* _About this exercise_
Each entry is to be transcribed exactly, with nothing added or dropped.

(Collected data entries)
========================
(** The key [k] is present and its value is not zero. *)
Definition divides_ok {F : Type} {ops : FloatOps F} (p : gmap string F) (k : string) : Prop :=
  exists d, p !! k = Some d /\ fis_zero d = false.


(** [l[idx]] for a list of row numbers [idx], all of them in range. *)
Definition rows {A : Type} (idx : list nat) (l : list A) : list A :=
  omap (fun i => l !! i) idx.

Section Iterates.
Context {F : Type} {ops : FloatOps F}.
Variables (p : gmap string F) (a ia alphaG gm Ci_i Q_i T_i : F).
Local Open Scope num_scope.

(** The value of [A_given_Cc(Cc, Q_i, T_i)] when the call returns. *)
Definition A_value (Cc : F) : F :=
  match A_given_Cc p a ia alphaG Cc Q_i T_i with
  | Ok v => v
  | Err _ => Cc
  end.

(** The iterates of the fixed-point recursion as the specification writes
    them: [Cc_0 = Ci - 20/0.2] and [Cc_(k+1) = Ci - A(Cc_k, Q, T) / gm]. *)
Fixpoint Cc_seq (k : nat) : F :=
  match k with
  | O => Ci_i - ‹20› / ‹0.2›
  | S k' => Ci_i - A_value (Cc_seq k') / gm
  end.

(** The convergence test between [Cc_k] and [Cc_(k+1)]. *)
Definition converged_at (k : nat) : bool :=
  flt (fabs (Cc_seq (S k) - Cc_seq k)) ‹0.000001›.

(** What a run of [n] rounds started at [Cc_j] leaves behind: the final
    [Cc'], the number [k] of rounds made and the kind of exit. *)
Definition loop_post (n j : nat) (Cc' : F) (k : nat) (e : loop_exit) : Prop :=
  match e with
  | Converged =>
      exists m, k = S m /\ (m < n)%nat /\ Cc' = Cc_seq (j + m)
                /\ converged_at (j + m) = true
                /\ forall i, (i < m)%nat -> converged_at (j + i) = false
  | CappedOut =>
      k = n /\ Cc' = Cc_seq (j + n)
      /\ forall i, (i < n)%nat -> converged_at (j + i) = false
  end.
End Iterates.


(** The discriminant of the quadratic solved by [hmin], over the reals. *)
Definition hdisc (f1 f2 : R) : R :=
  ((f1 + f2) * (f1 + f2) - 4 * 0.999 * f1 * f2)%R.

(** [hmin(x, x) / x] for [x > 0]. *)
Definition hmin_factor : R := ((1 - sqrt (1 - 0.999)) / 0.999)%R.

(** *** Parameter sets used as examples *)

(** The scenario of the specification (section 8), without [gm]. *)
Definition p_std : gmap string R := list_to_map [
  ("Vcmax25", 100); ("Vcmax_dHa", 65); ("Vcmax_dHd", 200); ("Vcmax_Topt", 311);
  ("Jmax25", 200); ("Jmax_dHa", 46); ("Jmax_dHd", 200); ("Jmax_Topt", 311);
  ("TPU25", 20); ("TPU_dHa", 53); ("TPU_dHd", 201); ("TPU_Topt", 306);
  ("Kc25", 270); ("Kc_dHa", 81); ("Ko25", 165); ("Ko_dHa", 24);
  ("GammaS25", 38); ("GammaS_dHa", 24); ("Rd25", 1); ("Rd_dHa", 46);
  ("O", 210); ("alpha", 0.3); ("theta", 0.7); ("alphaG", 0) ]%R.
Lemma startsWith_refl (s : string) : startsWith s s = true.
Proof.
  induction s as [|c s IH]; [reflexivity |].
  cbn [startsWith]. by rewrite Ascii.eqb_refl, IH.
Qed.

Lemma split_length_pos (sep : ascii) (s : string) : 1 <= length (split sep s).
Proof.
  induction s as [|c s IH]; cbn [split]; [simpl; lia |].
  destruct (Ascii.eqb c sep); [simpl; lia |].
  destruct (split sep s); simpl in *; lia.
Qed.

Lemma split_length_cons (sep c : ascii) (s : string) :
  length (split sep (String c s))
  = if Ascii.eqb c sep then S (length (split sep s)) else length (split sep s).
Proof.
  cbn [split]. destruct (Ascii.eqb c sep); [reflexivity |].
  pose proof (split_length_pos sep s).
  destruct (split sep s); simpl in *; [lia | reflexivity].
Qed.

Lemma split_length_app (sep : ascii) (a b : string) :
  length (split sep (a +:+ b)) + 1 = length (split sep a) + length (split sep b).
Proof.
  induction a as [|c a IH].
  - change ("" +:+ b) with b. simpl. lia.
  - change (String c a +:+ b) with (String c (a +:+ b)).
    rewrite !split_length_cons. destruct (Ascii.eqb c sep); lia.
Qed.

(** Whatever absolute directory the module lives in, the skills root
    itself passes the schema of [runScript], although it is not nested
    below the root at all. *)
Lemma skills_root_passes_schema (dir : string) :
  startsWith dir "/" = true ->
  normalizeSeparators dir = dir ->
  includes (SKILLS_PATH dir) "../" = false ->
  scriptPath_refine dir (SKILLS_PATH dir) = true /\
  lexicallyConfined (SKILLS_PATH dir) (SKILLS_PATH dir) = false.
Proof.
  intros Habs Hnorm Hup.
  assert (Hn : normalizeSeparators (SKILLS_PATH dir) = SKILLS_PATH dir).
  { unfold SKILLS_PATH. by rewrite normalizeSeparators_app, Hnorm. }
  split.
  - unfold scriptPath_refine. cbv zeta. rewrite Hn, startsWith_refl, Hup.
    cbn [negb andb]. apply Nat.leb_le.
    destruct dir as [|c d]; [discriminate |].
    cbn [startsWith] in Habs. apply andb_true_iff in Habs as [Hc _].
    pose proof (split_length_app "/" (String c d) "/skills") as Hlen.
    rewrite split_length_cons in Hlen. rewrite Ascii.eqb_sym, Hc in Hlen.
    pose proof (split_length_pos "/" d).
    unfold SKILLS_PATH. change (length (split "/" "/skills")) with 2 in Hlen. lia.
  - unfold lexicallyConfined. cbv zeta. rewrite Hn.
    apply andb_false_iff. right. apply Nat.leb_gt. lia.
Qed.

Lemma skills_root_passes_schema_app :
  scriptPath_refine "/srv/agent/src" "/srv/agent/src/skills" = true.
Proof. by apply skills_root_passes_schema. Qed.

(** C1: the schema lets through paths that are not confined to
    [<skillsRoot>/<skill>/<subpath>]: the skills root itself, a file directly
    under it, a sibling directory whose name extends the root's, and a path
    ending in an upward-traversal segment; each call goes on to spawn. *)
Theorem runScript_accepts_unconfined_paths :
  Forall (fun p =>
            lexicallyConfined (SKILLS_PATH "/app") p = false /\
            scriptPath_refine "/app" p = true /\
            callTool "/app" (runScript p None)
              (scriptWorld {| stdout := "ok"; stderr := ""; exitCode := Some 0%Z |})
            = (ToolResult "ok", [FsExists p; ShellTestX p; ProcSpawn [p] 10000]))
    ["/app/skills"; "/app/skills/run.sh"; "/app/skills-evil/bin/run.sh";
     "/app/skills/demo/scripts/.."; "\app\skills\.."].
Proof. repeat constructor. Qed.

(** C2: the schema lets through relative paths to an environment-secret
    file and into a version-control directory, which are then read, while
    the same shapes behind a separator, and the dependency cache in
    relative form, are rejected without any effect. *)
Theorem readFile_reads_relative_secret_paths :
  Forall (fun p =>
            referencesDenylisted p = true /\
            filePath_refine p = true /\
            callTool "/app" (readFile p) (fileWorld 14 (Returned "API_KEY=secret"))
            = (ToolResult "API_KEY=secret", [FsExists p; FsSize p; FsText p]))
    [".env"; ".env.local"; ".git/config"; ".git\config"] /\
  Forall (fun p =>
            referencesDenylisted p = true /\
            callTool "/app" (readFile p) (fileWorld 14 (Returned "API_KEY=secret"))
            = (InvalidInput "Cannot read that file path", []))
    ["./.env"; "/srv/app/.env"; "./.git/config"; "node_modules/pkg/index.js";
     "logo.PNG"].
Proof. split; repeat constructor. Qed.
========================
* _Answer to this problem_
(** The key [k] is present and its value is not zero. *)
Definition divides_ok {F : Type} {ops : FloatOps F} (p : gmap string F) (k : string) : Prop :=
  exists d, p !! k = Some d /\ fis_zero d = false.


(** [l[idx]] for a list of row numbers [idx], all of them in range. *)
Definition rows {A : Type} (idx : list nat) (l : list A) : list A :=
  omap (fun i => l !! i) idx.

Section Iterates.
Context {F : Type} {ops : FloatOps F}.
Variables (p : gmap string F) (a ia alphaG gm Ci_i Q_i T_i : F).
Local Open Scope num_scope.

(** The value of [A_given_Cc(Cc, Q_i, T_i)] when the call returns. *)
Definition A_value (Cc : F) : F :=
  match A_given_Cc p a ia alphaG Cc Q_i T_i with
  | Ok v => v
  | Err _ => Cc
  end.

(** The iterates of the fixed-point recursion as the specification writes
    them: [Cc_0 = Ci - 20/0.2] and [Cc_(k+1) = Ci - A(Cc_k, Q, T) / gm]. *)
Fixpoint Cc_seq (k : nat) : F :=
  match k with
  | O => Ci_i - ‹20› / ‹0.2›
  | S k' => Ci_i - A_value (Cc_seq k') / gm
  end.

(** The convergence test between [Cc_k] and [Cc_(k+1)]. *)
Definition converged_at (k : nat) : bool :=
  flt (fabs (Cc_seq (S k) - Cc_seq k)) ‹0.000001›.

(** What a run of [n] rounds started at [Cc_j] leaves behind: the final
    [Cc'], the number [k] of rounds made and the kind of exit. *)
Definition loop_post (n j : nat) (Cc' : F) (k : nat) (e : loop_exit) : Prop :=
  match e with
  | Converged =>
      exists m, k = S m /\ (m < n)%nat /\ Cc' = Cc_seq (j + m)
                /\ converged_at (j + m) = true
                /\ forall i, (i < m)%nat -> converged_at (j + i) = false
  | CappedOut =>
      k = n /\ Cc' = Cc_seq (j + n)
      /\ forall i, (i < n)%nat -> converged_at (j + i) = false
  end.
End Iterates.


(** The discriminant of the quadratic solved by [hmin], over the reals. *)
Definition hdisc (f1 f2 : R) : R :=
  ((f1 + f2) * (f1 + f2) - 4 * 0.999 * f1 * f2)%R.

(** [hmin(x, x) / x] for [x > 0]. *)
Definition hmin_factor : R := ((1 - sqrt (1 - 0.999)) / 0.999)%R.

(** *** Parameter sets used as examples *)

(** The scenario of the specification (section 8), without [gm]. *)
Definition p_std : gmap string R := list_to_map [
  ("Vcmax25", 100); ("Vcmax_dHa", 65); ("Vcmax_dHd", 200); ("Vcmax_Topt", 311);
  ("Jmax25", 200); ("Jmax_dHa", 46); ("Jmax_dHd", 200); ("Jmax_Topt", 311);
  ("TPU25", 20); ("TPU_dHa", 53); ("TPU_dHd", 201); ("TPU_Topt", 306);
  ("Kc25", 270); ("Kc_dHa", 81); ("Ko25", 165); ("Ko_dHa", 24);
  ("GammaS25", 38); ("GammaS_dHa", 24); ("Rd25", 1); ("Rd_dHa", 46);
  ("O", 210); ("alpha", 0.3); ("theta", 0.7); ("alphaG", 0) ]%R.
Lemma startsWith_refl (s : string) : startsWith s s = true.
Proof.
  induction s as [|c s IH]; [reflexivity |].
  cbn [startsWith]. by rewrite Ascii.eqb_refl, IH.
Qed.

Lemma split_length_pos (sep : ascii) (s : string) : 1 <= length (split sep s).
Proof.
  induction s as [|c s IH]; cbn [split]; [simpl; lia |].
  destruct (Ascii.eqb c sep); [simpl; lia |].
  destruct (split sep s); simpl in *; lia.
Qed.

Lemma split_length_cons (sep c : ascii) (s : string) :
  length (split sep (String c s))
  = if Ascii.eqb c sep then S (length (split sep s)) else length (split sep s).
Proof.
  cbn [split]. destruct (Ascii.eqb c sep); [reflexivity |].
  pose proof (split_length_pos sep s).
  destruct (split sep s); simpl in *; [lia | reflexivity].
Qed.

Lemma split_length_app (sep : ascii) (a b : string) :
  length (split sep (a +:+ b)) + 1 = length (split sep a) + length (split sep b).
Proof.
  induction a as [|c a IH].
  - change ("" +:+ b) with b. simpl. lia.
  - change (String c a +:+ b) with (String c (a +:+ b)).
    rewrite !split_length_cons. destruct (Ascii.eqb c sep); lia.
Qed.

(** Whatever absolute directory the module lives in, the skills root
    itself passes the schema of [runScript], although it is not nested
    below the root at all. *)
Lemma skills_root_passes_schema (dir : string) :
  startsWith dir "/" = true ->
  normalizeSeparators dir = dir ->
  includes (SKILLS_PATH dir) "../" = false ->
  scriptPath_refine dir (SKILLS_PATH dir) = true /\
  lexicallyConfined (SKILLS_PATH dir) (SKILLS_PATH dir) = false.
Proof.
  intros Habs Hnorm Hup.
  assert (Hn : normalizeSeparators (SKILLS_PATH dir) = SKILLS_PATH dir).
  { unfold SKILLS_PATH. by rewrite normalizeSeparators_app, Hnorm. }
  split.
  - unfold scriptPath_refine. cbv zeta. rewrite Hn, startsWith_refl, Hup.
    cbn [negb andb]. apply Nat.leb_le.
    destruct dir as [|c d]; [discriminate |].
    cbn [startsWith] in Habs. apply andb_true_iff in Habs as [Hc _].
    pose proof (split_length_app "/" (String c d) "/skills") as Hlen.
    rewrite split_length_cons in Hlen. rewrite Ascii.eqb_sym, Hc in Hlen.
    pose proof (split_length_pos "/" d).
    unfold SKILLS_PATH. change (length (split "/" "/skills")) with 2 in Hlen. lia.
  - unfold lexicallyConfined. cbv zeta. rewrite Hn.
    apply andb_false_iff. right. apply Nat.leb_gt. lia.
Qed.

Lemma skills_root_passes_schema_app :
  scriptPath_refine "/srv/agent/src" "/srv/agent/src/skills" = true.
Proof. by apply skills_root_passes_schema. Qed.

(** C1: the schema lets through paths that are not confined to
    [<skillsRoot>/<skill>/<subpath>]: the skills root itself, a file directly
    under it, a sibling directory whose name extends the root's, and a path
    ending in an upward-traversal segment; each call goes on to spawn. *)
Theorem runScript_accepts_unconfined_paths :
  Forall (fun p =>
            lexicallyConfined (SKILLS_PATH "/app") p = false /\
            scriptPath_refine "/app" p = true /\
            callTool "/app" (runScript p None)
              (scriptWorld {| stdout := "ok"; stderr := ""; exitCode := Some 0%Z |})
            = (ToolResult "ok", [FsExists p; ShellTestX p; ProcSpawn [p] 10000]))
    ["/app/skills"; "/app/skills/run.sh"; "/app/skills-evil/bin/run.sh";
     "/app/skills/demo/scripts/.."; "\app\skills\.."].
Proof. repeat constructor. Qed.

(** C2: the schema lets through relative paths to an environment-secret
    file and into a version-control directory, which are then read, while
    the same shapes behind a separator, and the dependency cache in
    relative form, are rejected without any effect. *)
Theorem readFile_reads_relative_secret_paths :
  Forall (fun p =>
            referencesDenylisted p = true /\
            filePath_refine p = true /\
            callTool "/app" (readFile p) (fileWorld 14 (Returned "API_KEY=secret"))
            = (ToolResult "API_KEY=secret", [FsExists p; FsSize p; FsText p]))
    [".env"; ".env.local"; ".git/config"; ".git\config"] /\
  Forall (fun p =>
            referencesDenylisted p = true /\
            callTool "/app" (readFile p) (fileWorld 14 (Returned "API_KEY=secret"))
            = (InvalidInput "Cannot read that file path", []))
    ["./.env"; "/srv/app/.env"; "./.git/config"; "node_modules/pkg/index.js";
     "logo.PNG"].
Proof. split; repeat constructor. Qed.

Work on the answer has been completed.